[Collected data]
(** * The GFS master (gfs/master/master.go): coordinator RPCs and background cycle

    A shallow embedding of [master.go].  The master owns three managers
    ([nm], [cm], [csm]) that are defined in other files of package
    [master]; together with the outside world (clock, network, storage
    nodes) they form the interface the master is written against, the
    class [Environment] below.  Every function of [master.go] is a
    computation in a small monad that threads the master's state, may stop
    with a Go panic or a [log.Fatal] exit, and records the calls the master
    makes, in order. *)

From stdpp Require Import base gmap strings list.
From Stdlib Require Import ZArith Lia.

Local Open Scope Z_scope.

(** ** Data of package [gfs] used by the master *)

Definition ServerAddress := string.
Definition Path := string.
Definition ChunkHandle := Z.   (* int64 *)
Definition ChunkIndex := Z.    (* int *)
Definition Time := Z.          (* an instant of [time.Time], totally ordered *)

(** A Go [error]: [None] is [nil], [Some msg] an error value. *)
Definition Err := string.
Definition error := option Err.

(** [fmt.Errorf("File %v does not exist", path)]. *)
Definition errFileNotExist (p : Path) : Err := ("File " ++ p ++ " does not exist")%string.

(** An element of the slice [csm.Heartbeat] returns; the master reads only
    its [Handle] field. *)
Record ChunkReport := { Handle : ChunkHandle }.

(** Requests the master sends to storage nodes through [util.Call]. *)
Inductive ChunkServerCall :=
| RPCCreateChunk (handle : ChunkHandle)                    (* gfs.CreateChunkArg{handle} *)
| RPCSendCopy (handle : ChunkHandle) (to : ServerAddress). (* gfs.SendCopyArg{handle, to} *)

(** RPC arguments and replies. *)
Record HeartbeatArg := { hb_Address : ServerAddress; hb_LeaseExtensions : list ChunkHandle }.
Record HeartbeatReply : Set := { }.
Record ExtendLeaseArg := { el_Handle : ChunkHandle; el_Address : ServerAddress }.
Record ExtendLeaseReply := { el_Expire : Time }.
Record GetChunkHandleArg := { gch_Path : Path; gch_Index : ChunkIndex }.
Record GetChunkHandleReply := { gch_Handle : ChunkHandle }.
Record GetFileInfoArg := { gfi_Path : Path }.
Record GetFileInfoReply := { gfi_IsDir : bool; gfi_Length : Z; gfi_Chunks : Z }.
Record Lease := { Primary : ServerAddress; Expire : Time; Secondaries : list ServerAddress }.
Record GetPrimaryAndSecondariesReply :=
  { gps_Primary : ServerAddress; gps_Expire : Time; gps_Secondaries : list ServerAddress }.

(** ** The namespace tree

    [master.go] reads and writes the fields of [*nsTree] nodes directly
    ([cwd.children[name]], [file.chunks++]), so nodes live in a heap and are
    named by references; a reference absent from the heap plays the role of
    a nil pointer. *)

Definition NodeRef := positive.

Record nsTree := {
  isDir : bool;
  children : gmap string NodeRef;
  file_length : Z;    (* the [length] field, int64 *)
  chunks : Z     (* int64 *)
}.

Record namespaceManager := { root : NodeRef; nodes : gmap NodeRef nsTree }.

(** [x++] on an int64: two's-complement wrap-around. *)
Definition int64_incr (x : Z) : Z := (x + 1 + 2 ^ 63) mod 2 ^ 64 - 2 ^ 63.

Definition incr_chunks (t : nsTree) : nsTree :=
  {| isDir := isDir t; children := children t; file_length := file_length t;
     chunks := int64_incr (chunks t) |}.

(** ** What the master records of a run *)

Inductive Level := Info | Warning | Fatal.

Inductive LogMsg :=
| LogListenError (e : Err)                 (* "listen error:" *)
| LogAcceptError (e : Err)                 (* "accept error:" *)
| LogBackgroundError (e : Err)             (* "Background error " *)
| LogRunning (a : ServerAddress)           (* "Master is running now. addr = %v" *)
| LogRemoveServer (v : ServerAddress)      (* "remove server %v" *)
| LogBackground (hs : list ChunkHandle)    (* "Master Background " *)
| LogReReplication (e : error)             (* log.Info(err) after reReplication *)
| LogAllocate (h : ChunkHandle) (from to : ServerAddress)
                                           (* "allocate new chunk %v from %v to %v" *)
| LogIgnored (e : Err)                     (* "[ignored] An ignored error in RPCGetChunkHandle " *)
| LogUnimplemented (rpc : string).         (* "call to unimplemented ..." *)

Inductive Event :=
| EvLog (l : Level) (m : LogMsg)
| EvListen (a : ServerAddress)
| EvAccept
| EvServeConn
(* chunkServerManager *)
| EvHeartbeat (a : ServerAddress)
| EvDetectDeadServers
| EvRemoveServer (a : ServerAddress)
| EvChooseServers (n : Z)
| EvChooseReReplication (h : ChunkHandle)
| EvAddChunk (addrs : list ServerAddress) (h : ChunkHandle)
(* chunkManager *)
| EvRemoveChunks (hs : list ChunkHandle) (a : ServerAddress)
| EvGetNeedlist
| EvExpireCheck (h : ChunkHandle) (expire now : Time) (* ck.expire.Before(time.Now()) *)
| EvChunkLock (h : ChunkHandle)
| EvChunkUnlock (h : ChunkHandle)
| EvRegisterReplica (h : ChunkHandle) (a : ServerAddress)
| EvExtendLease (h : ChunkHandle) (a : ServerAddress)
| EvGetLeaseHolder (h : ChunkHandle)
| EvGetReplicas (h : ChunkHandle)
| EvCreateChunk (p : Path) (addrs : list ServerAddress)
| EvGetChunk (p : Path) (i : ChunkIndex)
(* namespaceManager *)
| EvCreate (p : Path)
| EvMkdir (p : Path)
| EvLockParents (p : Path)
| EvUnlockParents (ps : list string)
| EvFileLock (f : NodeRef)
| EvFileUnlock (f : NodeRef)
| EvFileRLock (f : NodeRef)
| EvFileRUnlock (f : NodeRef)
(* storage nodes *)
| EvCall (to : ServerAddress) (c : ChunkServerCall).

(** How a Go function call ends: it returns, it panics (nil dereference,
    index out of range), or the process exits ([log.Fatal]). *)
Inductive Outcome (A : Type) :=
| Done (a : A)
| Panic
| Exit.
Arguments Done {A} a.
Arguments Panic {A}.
Arguments Exit {A}.

(** ** The interface the master is written against

    A method of a manager reads and writes that manager's state and may
    use the outside world (the clock, the storage nodes); it cannot reach
    the other manager.  [lockParents] only takes locks: it reads the tree
    and returns the path elements and the parent directory. *)

Definition Op (S W R : Type) : Type := S -> W -> R * S * W.

Class Environment (CM CSM World : Type) := {
  (* package gfs *)
  DefaultNumReplicas : Z;
  (* constructors *)
  newNamespaceManager : namespaceManager;
  newChunkManager : CM;
  newChunkServerManager : CSM;
  (* namespaceManager *)
  nm_lockParents : Path -> namespaceManager -> list string * NodeRef * error;
  nm_Create : Path -> namespaceManager -> error * namespaceManager;
  nm_Mkdir : Path -> namespaceManager -> error * namespaceManager;
  (* chunkServerManager *)
  csm_Heartbeat : ServerAddress -> Op CSM World (list ChunkReport);
  csm_DetectDeadServers : Op CSM World (list ServerAddress);
  csm_RemoveServer : ServerAddress -> Op CSM World (list ChunkHandle * error);
  csm_ChooseServers : Z -> Op CSM World (list ServerAddress * error);
  csm_ChooseReReplication : ChunkHandle -> Op CSM World (ServerAddress * ServerAddress * error);
  csm_AddChunk : list ServerAddress -> ChunkHandle -> Op CSM World error;
  (* chunkManager *)
  cm_chunk_expire : CM -> ChunkHandle -> option Time;   (* cm.chunk[h].expire *)
  cm_RemoveChunks : list ChunkHandle -> ServerAddress -> Op CM World error;
  cm_GetNeedlist : Op CM World (list ChunkHandle);
  cm_RegisterReplica : ChunkHandle -> ServerAddress -> Op CM World error;
  cm_ExtendLease : ChunkHandle -> ServerAddress -> Op CM World error;
  cm_GetLeaseHolder : ChunkHandle -> Op CM World (Lease * error);
  cm_GetReplicas : ChunkHandle -> Op CM World (list ServerAddress * error);
  cm_CreateChunk : Path -> list ServerAddress -> Op CM World (ChunkHandle * list ServerAddress * error);
  cm_GetChunk : Path -> ChunkIndex -> Op CM World (ChunkHandle * error);
  (* the world: time.Now, util.Call, net.Listen, Listener.Accept *)
  time_Now : World -> Time * World;
  util_Call : ServerAddress -> ChunkServerCall -> World -> error * World;
  net_Listen : ServerAddress -> World -> error * World;
  net_Accept : World -> error * World
}.

Section Master.
Context {CM CSM World : Type} {E : Environment CM CSM World}.

(** The [Master] struct, together with the world it runs in. *)
Record State := {
  m_address : ServerAddress;
  m_serverRoot : string;
  m_shutdown : bool;            (* the [shutdown] channel has been closed *)
  m_nm : namespaceManager;
  m_cm : CM;
  m_csm : CSM;
  world : World
}.

Definition set_nm (n : namespaceManager) (s : State) : State :=
  {| m_address := m_address s; m_serverRoot := m_serverRoot s; m_shutdown := m_shutdown s;
     m_nm := n; m_cm := m_cm s; m_csm := m_csm s; world := world s |}.
Definition set_cm (c : CM) (w : World) (s : State) : State :=
  {| m_address := m_address s; m_serverRoot := m_serverRoot s; m_shutdown := m_shutdown s;
     m_nm := m_nm s; m_cm := c; m_csm := m_csm s; world := w |}.
Definition set_csm (c : CSM) (w : World) (s : State) : State :=
  {| m_address := m_address s; m_serverRoot := m_serverRoot s; m_shutdown := m_shutdown s;
     m_nm := m_nm s; m_cm := m_cm s; m_csm := c; world := w |}.
Definition set_world (w : World) (s : State) : State :=
  {| m_address := m_address s; m_serverRoot := m_serverRoot s; m_shutdown := m_shutdown s;
     m_nm := m_nm s; m_cm := m_cm s; m_csm := m_csm s; world := w |}.
Definition set_shutdown (b : bool) (s : State) : State :=
  {| m_address := m_address s; m_serverRoot := m_serverRoot s; m_shutdown := b;
     m_nm := m_nm s; m_cm := m_cm s; m_csm := m_csm s; world := world s |}.

(** ** The monad *)

Definition M (A : Type) : Type := State -> Outcome A * State * list Event.

Definition ret {A} (a : A) : M A := fun s => (Done a, s, []).

Definition bind {A B} (c : M A) (k : A -> M B) : M B := fun s =>
  match c s with
  | (Done a, s1, t1) => let '(r, s2, t2) := k a s1 in (r, s2, t1 ++ t2)
  | (Panic, s1, t1) => (Panic, s1, t1)
  | (Exit, s1, t1) => (Exit, s1, t1)
  end.

Definition emit (e : Event) : M unit := fun s => (Done tt, s, [e]).
Definition panic {A} : M A := fun s => (Panic, s, []).

(** [log.Info], [log.Warning]: a line of the log. *)
Definition log (l : Level) (m : LogMsg) : M unit := emit (EvLog l m).
(** [log.Fatal]: logs, then exits the process; deferred calls do not run. *)
Definition log_Fatal {A} (m : LogMsg) : M A := fun s => (Exit, s, [EvLog Fatal m]).

(** [defer d] at the head of [body]: [d] runs when [body] returns or
    panics, not when the process exits. *)
Definition defer {A} (d : M unit) (body : M A) : M A := fun s =>
  match body s with
  | (Exit, s1, t1) => (Exit, s1, t1)
  | (r, s1, t1) =>
      match d s1 with
      | (Done _, s2, t2) => (r, s2, t1 ++ t2)
      | (Panic, s2, t2) => (Panic, s2, t1 ++ t2)
      | (Exit, s2, t2) => (Exit, s2, t1 ++ t2)
      end
  end.

End Master.

Declare Scope go_scope.
Delimit Scope go_scope with go.
Notation "x <- c1 ;; c2" := (bind c1 (fun x => c2))
  (at level 20, c1 at level 99, c2 at level 200, only parsing) : go_scope.
Notation "' pat <- c1 ;; c2" := (bind c1 (fun x => match x with pat => c2 end))
  (at level 20, pat pattern, c1 at level 99, c2 at level 200, only parsing) : go_scope.
Notation "c1 ;; c2" := (bind c1 (fun _ => c2))
  (at level 100, c2 at level 200, right associativity, only parsing) : go_scope.

(** ** The functions of [master.go] *)

Section Coordinator.
Context {CM CSM World : Type} {E : Environment CM CSM World}.
Local Open Scope go_scope.
Local Abbreviation M := (@M CM CSM World).

(** A method call on [m.csm], on [m.cm], on [m.nm], and a call into the
    world; each is recorded before the next one starts. *)
Definition call_csm {R} (ev : Event) (op : Op CSM World R) : M R := fun s =>
  let '(r, c, w) := op (m_csm s) (world s) in (Done r, set_csm c w s, [ev]).

Definition call_cm {R} (ev : Event) (op : Op CM World R) : M R := fun s =>
  let '(r, c, w) := op (m_cm s) (world s) in (Done r, set_cm c w s, [ev]).

Definition call_nm {R} (ev : Event) (op : namespaceManager -> R * namespaceManager) : M R :=
  fun s => let '(r, n) := op (m_nm s) in (Done r, set_nm n s, [ev]).

Definition call_world {R} (evs : list Event) (op : World -> R * World) : M R := fun s =>
  let '(r, w) := op (world s) in (Done r, set_world w s, evs).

ACTIVITY:
Start with the line above that contains "csm_AddChunk : list" and end with the line that contains "cm_GetChunk : Path". Write out those lines exactly, and only those.

OUTPUT OF THE TASK:
  csm_AddChunk : list ServerAddress -> ChunkHandle -> Op CSM World error;
  (* chunkManager *)
  cm_chunk_expire : CM -> ChunkHandle -> option Time;   (* cm.chunk[h].expire *)
  cm_RemoveChunks : list ChunkHandle -> ServerAddress -> Op CM World error;
  cm_GetNeedlist : Op CM World (list ChunkHandle);
  cm_RegisterReplica : ChunkHandle -> ServerAddress -> Op CM World error;
  cm_ExtendLease : ChunkHandle -> ServerAddress -> Op CM World error;
  cm_GetLeaseHolder : ChunkHandle -> Op CM World (Lease * error);
  cm_GetReplicas : ChunkHandle -> Op CM World (list ServerAddress * error);
  cm_CreateChunk : Path -> list ServerAddress -> Op CM World (ChunkHandle * list ServerAddress * error);
  cm_GetChunk : Path -> ChunkIndex -> Op CM World (ChunkHandle * error);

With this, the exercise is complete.